Usage
Overview
ParSNIP is a generative model of astronomical transient light curves. It is designed to
work with light curves in sncosmo
format using the lcdata
package to handle large
datasets. See the lcdata
documentation for details on how to download or ingest
different datasets.
Training a model
ParSNIP provides a built-in script called parsnip_train
that can be used to train a
model on an lcdata
dataset. It takes as input the path that the model will be saved to
along with a list of paths to datasets. For example:
$ parsnip_train ./model.pt ./dataset_1.h5 ./dataset_2.h5
will train a model named model.pt
using the datasets dataset_1.h5
and
dataset_2.h5
.
Generating predictions
The parsnip_predict
script can be used to generate predictions given an lcdata
dataset and a pretrained ParSNIP model. To run it:
$ parsnip_predict ./predictions.h5 ./model.h5 ./dataset.h5
will generate predictions to the file named predictions.h5
using the dataset
dataset.h5
and the model model.h5
.
Loading a dataset in Python
ParSNIP is designed to work with lcdata
datasets. lcdata
datasets are guaranteed to
be in a specific format, but they may include instrument-specific quirks, light curves
that are not compatible with ParSNIP, or metadata in unusual formats (e.g. PLAsTiCC
types are random integers). ParSNIP includes tools to clean up datasets from a range of
different surveys and reject invalid light curves. Given an lcdata
dataset, this can
be done with:
>>> dataset = parsnip.parse_dataset(raw_dataset, kind='ps1')
Here kind
specifies the type of dataset, in this case one from PanSTARRS-1. Currently
supported options include:
ps1
ztf
plasticc
A convenience function is also included to read lcdata
datasets in HDF5 format and
parse them automatically:
>>> dataset = parsnip.load_dataset('/path/to/data.h5')
This function will attempt to determine the dataset kind from the filename. This can be
overridden with the kind
keyword as in the previous example.
Loading a model in Python
Once a model has been trained, ParSNIP has a vast Python API for manipulating it and using it to generate predictions and plots. To load a model in Python:
>>> import parsnip
>>> model = parsnip.load_model('/path/to/model.h5')
There are several built-in models included that can be loaded by specifying their name. Currently, these are:
plasticc
trained on the PLAsTiCC dataset.ps1
trained on the PS1 dataset from Villar et al. 2020.plasticc_photoz
trained on the PLAsTiCC dataset. Uses the photometric redshifts instead of the true redshifts.
To load one of these built-in models:
>>> model = parsnip.load_model('plasticc')

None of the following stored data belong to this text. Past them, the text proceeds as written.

(* ===== verification/Worker.v ===== *)
(** Training and scoring against the database:
    [services/anomaly_worker/worker.py].

    The session is the one of [Session.v], the disk the one of [Artifacts.v];
    a row attribute assignment is a pending write. *)
From S2P Require Import Prelude PyStr Float64 Json PyTime Models Tables Session Settings.
From S2P Require Import Features SensorRules Modeling JsonValues Files Artifacts.
Local Open Scope py_scope.

Definition MAX_BATCH_ROWS : nat := Z.to_nat 500.
Definition CONTEXT_ROWS : nat := 12.
Definition DIAGNOSTIC_INTERVAL : Z := hours 1.

(** ** Rows and samples *)

Definition aware (value : datetime) : result datetime :=
  match offset value with None => Ok (replace_utc value) | Some _ => astimezone_utc value end.

Definition telemetry_sample (row : Telemetry) : result TelemetrySample :=
  timestamp ← aware (match t_device_time row with Some d => d | None => utc (t_received_at row) end);
  mret (Build_TelemetrySample (t_id row) (wall timestamp) (t_temperature_c row)
    (t_vibration_rms_mps2 row) (t_vibration_peak_mps2 row) (t_vibration_crest_factor row)
    (t_current_a row) (t_quality row) (t_fault_flags row) "unknown").

(** The anomaly columns of a row. *)
Definition with_anomaly (score percentile : option float) (reason : option string) (t : Telemetry) : Telemetry :=
  Build_Telemetry (t_id t) (t_message_id t) (t_device_id t) (t_site_id t) (t_sequence t)
    (t_device_time t) (t_received_at t) (t_clock_synchronized t) (t_uptime_ms t)
    (t_firmware_version t) (t_quality t) (t_replayed t) (t_temperature_c t)
    (t_vibration_rms_mps2 t) (t_vibration_peak_mps2 t) (t_vibration_crest_factor t)
    (t_current_a t) (t_sample_quality t) (t_fault_flags t) score percentile reason.
Definition explain (reason : string) (t : Telemetry) : Telemetry :=
  with_anomaly (t_anomaly_score t) (t_anomaly_percentile t) (Some reason) t.

(** [ORDER BY received_at, id] *)
Definition row_before (a b : Telemetry) : bool :=
  (t_received_at a <? t_received_at b)
  || ((t_received_at a =? t_received_at b) && (t_id a <? t_id b)).

(** [column.startswith(prefix)]: [LIKE], where an underscore is any character. *)
Fixpoint like_prefix (pattern text : list string) : bool :=
  match pattern, text with
  | [], _ => true
  | p :: pattern, c :: text => (String.eqb p "_" || String.eqb p c) && like_prefix pattern text
  | _ :: _, [] => false
  end.
Definition window_not_ready (reason : string) : bool :=
  like_prefix (chars "FEATURE_WINDOW_NOT_READY") (chars reason).

(** The rows [_targets] selects. *)
Definition is_target (device_id : string) (model_ready : bool) (t : Telemetry) : bool :=
  String.eqb (t_device_id t) device_id
  && match t_anomaly_score t with Some _ => false | None => true end
  && match t_anomaly_reason t with
     | None => true
     | Some reason => model_ready && negb (window_not_ready reason)
     end.
Definition targets_of (device_id : string) (model_ready : bool) (d : DB) : list Telemetry :=
  take MAX_BATCH_ROWS (order_by row_before (List.filter (is_target device_id model_ready) (telemetry d))).

Definition context_rows (device_id : string) (first last : Telemetry) (d : DB) : list Telemetry :=
  let before := take (CONTEXT_ROWS - 1) (order_by (λ a b, row_before b a)
    (List.filter (λ t, String.eqb (t_device_id t) device_id && (t_received_at t <? t_received_at first))
       (telemetry d))) in
  let batch := order_by row_before
    (List.filter (λ t, String.eqb (t_device_id t) device_id && (t_received_at first <=? t_received_at t)
                       && (t_received_at t <=? t_received_at last)) (telemetry d)) in
  rev before ++ batch.

(** ** Diagnostics and alarms *)

Definition diagnostic_reason (diagnostics : list SensorDiagnostic) : string :=
  py_take 300 (join "; " (map (λ d, g_code d +:+ ": " +:+ g_reason d) diagnostics)).

(** [diagnostics_by_id]: the rules applied to each target and up to eleven
    samples before it. *)
Fixpoint diagnose (target_ids : list Z) (earlier samples : list TelemetrySample) :
    result (list (Z * list SensorDiagnostic)) :=
  match samples with
  | [] => Ok []
  | s :: samples =>
      let history := last_n CONTEXT_ROWS (earlier ++ [s]) in
      if existsb (Z.eqb (s_sample_id s)) target_ids
      then found ← detect_sensor_failures (lit 300 1) history;
           rest ← diagnose target_ids (earlier ++ [s]) samples;
           mret ((s_sample_id s, found) :: rest)
      else diagnose target_ids (earlier ++ [s]) samples
  end.
Definition diagnostics_of (id : Z) (d : list (Z * list SensorDiagnostic)) : result (list SensorDiagnostic) :=
  match by_key id d with Some l => Ok l | None => Raise KeyError end.

Definition log_diagnostic (device_id code severity detail : string) : DBM () :=
  now ← utc_now;
  recent ← query (λ d, List.find (λ l,
    String.eqb (l_component l) "anomaly-worker" && bool_decide (l_device_id l = Some device_id)
    && String.eqb (l_error_code l) code && (now - DIAGNOSTIC_INTERVAL <=? l_created_at l)) (error_logs d));
  match recent with
  | Some _ => mret tt
  | None =>
      created ← utc_now;
      add (insert_error_log
             (new_error_log created "anomaly-worker" code severity (Some device_id) (py_take 300 detail)))
  end.
Lemma score_batch_held (loaded : Loaded (Estimator := Estimator)) device targets first latest :
  preserves held (score_batch mean std amax dot score_samples predict np_sort searchsorted_right loaded device targets first latest).
Proof.
  unfold score_batch, run_fallback, run_model. solve_held;
    first [apply set_alarm_held | apply log_diagnostic_held | by apply update_model_keeps
          | apply for_each_held; intros; first [apply explain_row_held|apply score_telemetry_held]].
Qed.

Lemma score_device_once_held fs device :
  preserves held (score_device_once fromisoformat local_offset sha256 mean std amax dot score_samples predict np_sort
    searchsorted_right joblib_load sklearn_version str_container int_of_str float_of_str decode_error cwd resolve settings
    fs device).
Proof. unfold score_device_once. solve_held; first [apply load_ready_bundle_held | apply score_batch_held]. Qed.

Lemma run_once_held fs :
  preserves held (run_once fromisoformat local_offset sha256 mean std amax dot score_samples predict np_sort
    searchsorted_right joblib_load sklearn_version str_container int_of_str float_of_str decode_error cwd resolve settings fs).
Proof.
  unfold run_once. apply preserves_bind; [apply held_query|]. intros ids. generalize 0 as n.
  induction ids as [|id ids IH]; intros n; simpl; solve_held. apply score_device_once_held.
Qed.

(** Training replaces the row of a version it registers again: no other row
    has its identifier. *)
Lemma replace_model_integrity d r f d' :
  integrity d → r ∈ anomaly_models d → (∀ m, m_id (f m) = m_id m ∧ version_key (f m) = version_key r) →
  update_model (m_id r) f d = Ok d' → integrity d'.
Proof.
  intros [[? ? ? ? ? ? ? ? ? ? ?] ? Kv Ki Kf ? ?] Hr Hf H. unfold update_model in H. open_write H.
  assert (Hid : ∀ x, x ∈ anomaly_models d → m_id x = m_id r → x = r).
  { intros x Hx E. apply (key_inj m_id (anomaly_models d)); [|done..]. rewrite Ki. apply NoDup_seqZ. }
  assert (Hkey : map version_key (update_where (λ m, m_id m =? m_id r) f (anomaly_models d)) = map version_key (anomaly_models d)).
  { unfold update_where. rewrite map_map. apply map_ext_in. intros x Hx%list_elem_of_In.
    destruct (Z.eqb_spec (m_id x) (m_id r)) as [E|]; [|done]. rewrite (Hid x Hx E). by destruct (Hf r). }
  constructor; try done; simpl.
  - by rewrite Hkey.
  - rewrite map_update_where by (intros m; by destruct (Hf m)). unfold update_where. by rewrite length_map.
  - apply Forall_forall. intros m (x & -> & Hx)%list_elem_of_fmap. pose proof (proj1 (Forall_forall _ _) Kf x Hx).
    destruct (m_id x =? m_id r); [|done]. destruct (Hf x) as [_ [= -> _]]. by apply (proj1 (Forall_forall _ _) Kf).
Qed.

Lemma registry_found device version d r : registry_of device version d = Some r →
  r ∈ anomaly_models d ∧ version_key r = (device, version).
Proof.
  intros H. apply List.find_some in H as [Hin Hs]. split; [by apply list_elem_of_In|]. unfold same_version in Hs. b2p.
  unfold version_key. congruence.
Qed.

Assuming that you have a light curve in sncosmo
format, some examples of what can be
done with a model include:
Predict the latent representation of a light curve:
>>> model.predict(light_curve)
{
'object_id': 'PS0909006',
...
's1': 0.19424194,
's1_error': 0.44743112,
's2': -0.051611423,
's2_error': 1.0143535,
...
}
Plot the predicted light curve:
>>> parsnip.plot_light_curve(light_curve, model)
Plot the predicted spectrum at a given time:
>>> parsnip.plot_spectrum(light_curve, model, time=53000.)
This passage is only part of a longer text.